This piece is presented by Woods, Fuller, Shultz & Smith PC.
By Carey A. Miller, business and intellectual property attorney
Intellectual property agreements are not just for large companies with portfolios of patents and trademarks. Almost every business has some basic intellectual property. This basic IP often takes the form of information, unknown to the public, about the business’ products, service, customers, finances or strategies that allows the business some competitive advantage. Two types of agreements can protect your basic IP:
- Confidentiality agreements — Nondisclosure agreements or NDAs, which are useful to preserve your business’ basic IP in variety of business relationships.
- Employee IP agreements — These include provisions to ensure you own the IP developed in your business and often include confidentiality restrictions for your employees.
Used appropriately, these two essential IP agreements can have real benefits for your business.
Key issues to consider when using confidentiality agreements:
- Situation. Confidentiality agreements can be used for evaluating business relationships, for potential business sales and for use with employees. An agreement suited to your specific circumstances will clarify what use of the confidential information is allowed and what actions are prohibited.
- Protected information. These agreements often contain long laundry lists of protected items. You may need to add terms describing specific items you desire to protect. A long list is no help if it does not describe the information valuable to your business.
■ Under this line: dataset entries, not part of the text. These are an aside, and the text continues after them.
(* ===== verification/RxMain.v ===== *)
(** [rx/main.c]: the ground loop, from chunks to RTP.  The packetizer is the
    interface [Packetizer]; the clock readings are arguments. *)

From S2P Require Import Prelude ChunkHdr Chunker Reassembly AnnexB ClockSync CtrlMsg SidecarSrv TimingSei RtpH265 Packetizer.
#[local] Open Scope Z_scope.

(** [unwrap_air_pts]: [uint64_t] arithmetic. *)
Definition unwrap_air_pts (pts air_now_us : Z) : Z :=
  let cand := Z.lor (Z.land air_now_us (2 ^ 64 - 2 ^ 32)) pts in
  if (u64 (air_now_us + 0x80000000) <? cand) && (0x100000000 <=? cand) then u64 (cand - 0x100000000)
  else if u64 (cand + 0x80000000) <? air_now_us then u64 (cand + 0x100000000)
  else cand.

Definition handle_air_ctrl (sync : clock_sync) (payload : list Z) (t4 : Z) : clock_sync :=
  match parse_ground_ctrl payload with
  | Some (_, t1, t2, t3) => clock_sync_on_reply sync t1 t2 t3 t4
  | None => sync
  end.

(** The locals of [main] the loop carries.  The [-v] latency sums are only
    printed and are left out. *)
Record rx_state (P : Type) := mk_rx {
  rx_sync : clock_sync;
  rx_sidecar : sidecar_srv;
  rx_reasm : reasm;
  rx_rtp : P;
  rx_fwd_off : Z;
  rx_fwd_vcl : bool;
  rx_frames_lost : Z;
  rx_last_frame_seq : Z;
  rx_have_last_frame_seq : bool;
  rx_rtp_packets_sent : Z;
  rx_rtp_bytes_sent : Z
}.
Arguments mk_rx {P}.
Arguments rx_sync {P}.
Arguments rx_sidecar {P}.
Arguments rx_reasm {P}.
Arguments rx_rtp {P}.
Arguments rx_fwd_off {P}.
Arguments rx_fwd_vcl {P}.
Arguments rx_frames_lost {P}.
Arguments rx_last_frame_seq {P}.
Arguments rx_have_last_frame_seq {P}.
Arguments rx_rtp_packets_sent {P}.
Arguments rx_rtp_bytes_sent {P}.

(** [struct rx_stats_snapshot], the stream's part as arguments. *)
Record rx_stats := mk_rx_stats {
  st_chunks : Z; st_bytes : Z; st_resync_dropped : Z; st_checksum_fails : Z;
  st_complete : Z; st_dropped : Z; st_rtp_packets : Z; st_rtp_bytes : Z
}.

Section loop.
Context {P : Type} `{Packetizer P}.
Implicit Types st : rx_state P.

Definition rx_init (sidecar : sidecar_srv) (reassembly_max : Z) (rtp : P) : rx_state P :=
  mk_rx clock_sync_init sidecar (ar8030_reassembly_init reassembly_max) rtp 0 false 0 0 false 0 0.

Definition rx_stats_snapshot_take (chunks_read bytes_consumed resync_dropped checksum_fails : Z) st : rx_stats :=
  mk_rx_stats chunks_read bytes_consumed resync_dropped checksum_fails (r_completed_frames (rx_reasm st))
    (r_dropped_frames (rx_reasm st)) (rx_rtp_packets_sent st) (rx_rtp_bytes_sent st).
- Specific restrictions. A confidentiality agreement needs to do more than prohibit disclosure of your protected information to third parties. It also should require that your confidential information be used only as allowed in the agreement. The other party should be prohibited from any competitive or unauthorized use.
- Remedies. In the event of a breach by the other party, your business may suffer long-term harm that cannot be corrected with money damages. The agreement should state that you may obtain a court order forcing the other party to comply with its confidentiality obligations and that you can recover your costs in obtaining that order.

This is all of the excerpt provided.